• **Exercise directions**: Which of the lines below include the word "used"? Pull each one out.

(Beginning of Data under study)

(** X10.  In an assembled configuration, an override of
    expiry.minMessageWindow, expiry.maxHoldTime, routeBroadcastInterval,
    routeCleanupInterval or routeExpiry that converts to a number other
    than zero is the value used, and one that converts to zero is
    replaced by the default; an override of fxSpread or slippage that is
    not empty is used as converted, zero included. *)
Theorem numeric_overrides (w : World) (cfg : Config.LocalConfig) :
  Config.getLocalConfig L w = Ok cfg ->
  (forall s, Config.getEnv w Config.envPrefix "MIN_MESSAGE_WINDOW" = Some s ->
     (truthy (VNum (ToNumber L s)) = true ->
      Config.minMessageWindow (Config.expiry cfg) = ToNumber L s) /\
     (is_zero (ToNumber L s) = true ->
      Config.minMessageWindow (Config.expiry cfg) = 1%float)) /\
  (forall s, Config.getEnv w Config.envPrefix "MAX_HOLD_TIME" = Some s ->
     (truthy (VNum (ToNumber L s)) = true ->
      Config.maxHoldTime (Config.expiry cfg) = ToNumber L s) /\
     (is_zero (ToNumber L s) = true ->
      Config.maxHoldTime (Config.expiry cfg) = 10%float)) /\
  (forall s, Config.getEnv w Config.envPrefix "ROUTE_BROADCAST_INTERVAL" = Some s ->
     (truthy (VNum (ToNumber L s)) = true ->
      Config.routeBroadcastInterval cfg = ToNumber L s) /\
     (is_zero (ToNumber L s) = true ->
      Config.routeBroadcastInterval cfg = 30000%float)) /\
  (forall s, Config.getEnv w Config.envPrefix "ROUTE_CLEANUP_INTERVAL" = Some s ->
     (truthy (VNum (ToNumber L s)) = true ->
      Config.routeCleanupInterval cfg = ToNumber L s) /\
     (is_zero (ToNumber L s) = true ->
      Config.routeCleanupInterval cfg = 1000%float)) /\
  (forall s, Config.getEnv w Config.envPrefix "ROUTE_EXPIRY" = Some s ->
     (truthy (VNum (ToNumber L s)) = true ->
      Config.routeExpiry cfg = ToNumber L s) /\
     (is_zero (ToNumber L s) = true ->
      Config.routeExpiry cfg = 45000%float)) /\
  (forall s, Config.getEnv w Config.envPrefix "FX_SPREAD" = Some s -> s <> "" ->
     Config.fxSpread cfg = ToNumber L s) /\
  (forall s, Config.getEnv w Config.envPrefix "SLIPPAGE" = Some s -> s <> "" ->
     Config.slippage cfg = ToNumber L s).
Proof.
  intros Hcfg.
  destruct (getLocalConfig_inv L w cfg Hcfg)
    as (_ & _ & _ & _ & _ & _ & _ & Hmin & Hmax & Hfx & Hsl & Hrb & Hrc & Hre).
  split; [intros s Hs; rewrite Hmin, Hs; apply num_or_override |].
  split; [intros s Hs; rewrite Hmax, Hs; apply num_or_override |].
  split; [intros s Hs; rewrite Hrb, Hs; apply num_or_override |].
  split; [intros s Hs; rewrite Hrc, Hs; apply num_or_override |].
  split; [intros s Hs; rewrite Hre, Hs; apply num_or_override |].
  split; intros s Hs Hne.
  - rewrite Hfx, Hs. simpl. now destruct (String.eqb_spec s "").
  - rewrite Hsl, Hs. simpl. now destruct (String.eqb_spec s "").
Qed.

End Overrides.

Lemma numeric_overrides_witness :
  Config.fxSpread (Sample.assembled (Sample.world [("CONNECTOR_FX_SPREAD", "0")]))
  = 0%float.
Proof.
  refine (proj1 (proj2 (proj2 (proj2 (proj2 (proj2
            (numeric_overrides Sample.libs
               (Sample.world [("CONNECTOR_FX_SPREAD", "0")])
               (Sample.assembled (Sample.world [("CONNECTOR_FX_SPREAD", "0")]))
               eq_refl)))))) "0" eq_refl _).
  discriminate.
Defined.

Example zero_route_expiry_falls_back :
  Config.routeExpiry (Sample.assembled (Sample.world [("CONNECTOR_ROUTE_EXPIRY", "0")]))
  = 45000%float.
Proof. reflexivity. Qed.

(** ** Credentials resolved from files: [parseCredentials] *)

Lemma readFileSync_Ok (w : World) (v x : value) :
  Config.readFileSync w v = Ok x ->
  exists p content, v = VStr p /\ files w p = inl content /\ x = VBuffer content.
Proof.
  destruct v; simpl; try discriminate.
  destruct (files w s) as [content|m] eqn:Hf; [| discriminate].
  intros [= <-]. now exists s, content.
Qed.

Lemma guarded_read_Ok (w : World) (a x : value) :
  js_and a (Config.readFileSync w a) = Ok x ->
  if truthy a
  then exists p content, a = VStr p /\ files w p = inl content /\ x = VBuffer content
  else x = a.
Proof.
  unfold js_and. destruct (truthy a).
  - apply readFileSync_Ok.
  - now intros [= <-].
Qed.

Section ParsedCredentials.

Variable L : Libs.
Variable w : World.

(** X11.  When [parseCredentials] resolves a credential object it returns
    a plain object with no undefined property, in which every property
    other than key, cert and ca is as it was; if the credential has a key,
    its key and cert are paths of readable files and are replaced by the
    contents of those files; and if its ca is truthy it is the path of a
    readable file and is replaced by the content of that file. *)
Theorem parseCredential_object (kd : ObjKind) (cps : props) (c' : value) :
  Config.parseCredential w (VObject kd cps) = Ok c' ->
  exists cps',
    c' = VObject Plain cps' /\
    (forall k v, In (k, v) cps' -> is_undefined v = false) /\
    (forall k, k <> "key" -> k <> "cert" -> k <> "ca" ->
       (forall v, lookup k cps = Some v -> is_undefined v = false ->
                  lookup k cps' = Some v) /\
       (lookup k cps = None -> lookup k cps' = None)) /\
    (missing (VObject kd cps) "key" = false ->
     exists p content q content',
       field (VObject kd cps) "key" = VStr p /\ files w p = inl content /\
       lookup "key" cps' = Some (VBuffer content) /\
       field (VObject kd cps) "cert" = VStr q /\ files w q = inl content' /\
       lookup "cert" cps' = Some (VBuffer content')) /\
    (truthy (field (VObject kd cps) "ca") = true ->
     exists p content,
       field (VObject kd cps) "ca" = VStr p /\ files w p = inl content /\
       lookup "ca" cps' = Some (VBuffer content)).
Proof.
  unfold Config.parseCredential, missing, field, getIn. simpl. plain_names.
  set (k := match lookup "key" cps with Some v => v | None => VUndefined end).
  set (c := match lookup "cert" cps with Some v => v | None => VUndefined end).
  set (a := match lookup "ca" cps with Some v => v | None => VUndefined end).
  destruct (is_undefined k) eqn:Hk; simpl.
  - destruct (js_and a (Config.readFileSync w a)) as [ca'|] eqn:Ha; simpl; [| discriminate].
    intros [= <-]. eexists. split; [reflexivity |].
    split; [intros k0 v; apply omit_defined |].
    split; [| split; [discriminate |]].
    + intros k0 _ _ Hca. split.
      * intros v Hv Hd. apply lookup_omit; [| exact Hd].
        now rewrite lookup_update_other.
      * intros Hn. apply lookup_omit_None. now rewrite lookup_update_other.
    + intros Hta. apply guarded_read_Ok in Ha. rewrite Hta in Ha.
      destruct Ha as (p & content & Hp & Hf & ->).
      exists p, content. repeat split; auto.
      apply lookup_omit; [apply lookup_update_same | reflexivity].
  - destruct (Config.readFileSync w k) as [key'|] eqn:Hrk; simpl; [| discriminate].
    destruct (Config.readFileSync w c) as [cert'|] eqn:Hrc; simpl; [| discriminate].
    destruct (js_and a (Config.readFileSync w a)) as [ca'|] eqn:Ha; simpl; [| discriminate].
    intros [= <-]. eexists. split; [reflexivity |].
    split; [intros k0 v; apply omit_defined |].
    apply readFileSync_Ok in Hrk. destruct Hrk as (p & content & Hp & Hf & ->).
    apply readFileSync_Ok in Hrc. destruct Hrc as (q & content' & Hq & Hf' & ->).
    split; [| split].
    + intros k0 Hkey Hcert Hca. split.
      * intros v Hv Hd. apply lookup_omit; [| exact Hd].
        now rewrite !lookup_update_other.
      * intros Hn. apply lookup_omit_None. now rewrite !lookup_update_other.
    + intros _. exists p, content, q, content'. repeat split; auto.
      * apply lookup_omit; [| reflexivity].
        rewrite !lookup_update_other by discriminate. apply lookup_update_same.
      * apply lookup_omit; [| reflexivity].
        rewrite lookup_update_other by discriminate. apply lookup_update_same.
    + intros Hta. apply guarded_read_Ok in Ha. rewrite Hta in Ha.
      destruct Ha as (p0 & content0 & Hp0 & Hf0 & ->).
      exists p0, content0. repeat split; auto.
      apply lookup_omit; [apply lookup_update_same | reflexivity].
Qed.

Lemma mapValues_Ok (f : value -> Result value) (ps ps' : props) :
  Config.mapValues f ps = Ok ps' ->
  map fst ps' = map fst ps /\
  Forall2 (fun kv kv' => f (snd kv) = Ok (snd kv')) ps ps'.
Proof.
  revert ps'. induction ps as [|[k v] r IH]; simpl; intros ps'.
  - intros [= <-]. split; [reflexivity | constructor].
  - destruct (f v) as [v'|] eqn:Hv; simpl; [| discriminate].
    destruct (Config.mapValues f r) as [r'|]; simpl; [| discriminate].
    intros [= <-]. destruct (IH r' eq_refl) as [Hk Hf]. simpl. split.
    + now rewrite Hk.
    + constructor; [exact Hv | exact Hf].
Qed.

(** X12.  [parseCredentials] returns a plain object with the ledger ids
    of the parsed CREDENTIALS map, in the same order, each with the
    credential resolved from the one under that id. *)
Theorem parseCredentials_ids (creds' : value) :
  Config.parseCredentials L w = Ok creds' ->
  exists creds ps',
    Config.parseCredentialsEnv L w = Ok creds /\
    creds' = VObject Plain ps' /\
    map fst ps' = map fst (entries creds) /\
    Forall2 (fun kv kv' => Config.parseCredential w (snd kv) = Ok (snd kv'))
            (entries creds) ps'.
Proof.
  unfold Config.parseCredentials.
  destruct (Config.parseCredentialsEnv L w) as [creds|]; simpl; [| discriminate].
  destruct (Config.mapValues _ _) as [ps'|] eqn:Hm; simpl; [| discriminate].
  intros [= <-]. exists creds, ps'. apply mapValues_Ok in Hm. tauto.
Qed.

End ParsedCredentials.

(** ** The handles of a built registry *)

Section Handles.

Variable L : Libs.
Variable cfg : Config.LocalConfig.

(** A turn of the loop succeeds on a credential object only. *)
Lemma buildLedger_Ok (ledgerId : string) (handle : Multiledger.LedgerPlugin)
    (lines : list Multiledger.LogEntry) :
  Multiledger.buildLedger L cfg ledgerId = (Ok handle, lines) ->
  exists kd cps, getIn (Config.ledgerCredentials cfg) ledgerId = VObject kd cps.
Proof.
  unfold Multiledger.buildLedger.
  destruct (getIn (Config.ledgerCredentials cfg) ledgerId) eqn:Hc;
    try (simpl; discriminate);
    try (unfold Multiledger.migrate; simpl; destruct (truthy _); simpl; discriminate).
  intros _. now exists kind, props0.
Qed.

Lemma type_of_truthy (cps : props) : truthy (type_of cps) = true.
Proof.
  unfold type_of, or_v.
  destruct (truthy (match lookup "type" cps with Some v => v | None => VUndefined end))
    eqn:Ht; [exact Ht | reflexivity].
Qed.

Lemma migrated_account_uri (cps : props) :
  truthy (match lookup "account_uri" (fst (migrated cps)) with
          | Some v => v
          | None => VUndefined
          end) = false.
Proof.
  unfold migrated. destruct (lookup "account_uri" cps) as [uri|] eqn:Hu.
  - destruct (truthy uri) eqn:Ht; simpl.
    + now rewrite lookup_remove_same.
    + now rewrite Hu.
  - simpl. now rewrite Hu.
Qed.

Lemma require_Ok (name m : string) :
  Multiledger.require L name = Ok m -> m = name /\ plugin_installed L name = true.
Proof.
  unfold Multiledger.require. destruct (plugin_installed L name); [| discriminate].
  intros [= <-]. auto.
Qed.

(End of Data under study)

• **Task result**:
    than zero is the value used, and one that converts to zero is
    not empty is used as converted, zero included. *)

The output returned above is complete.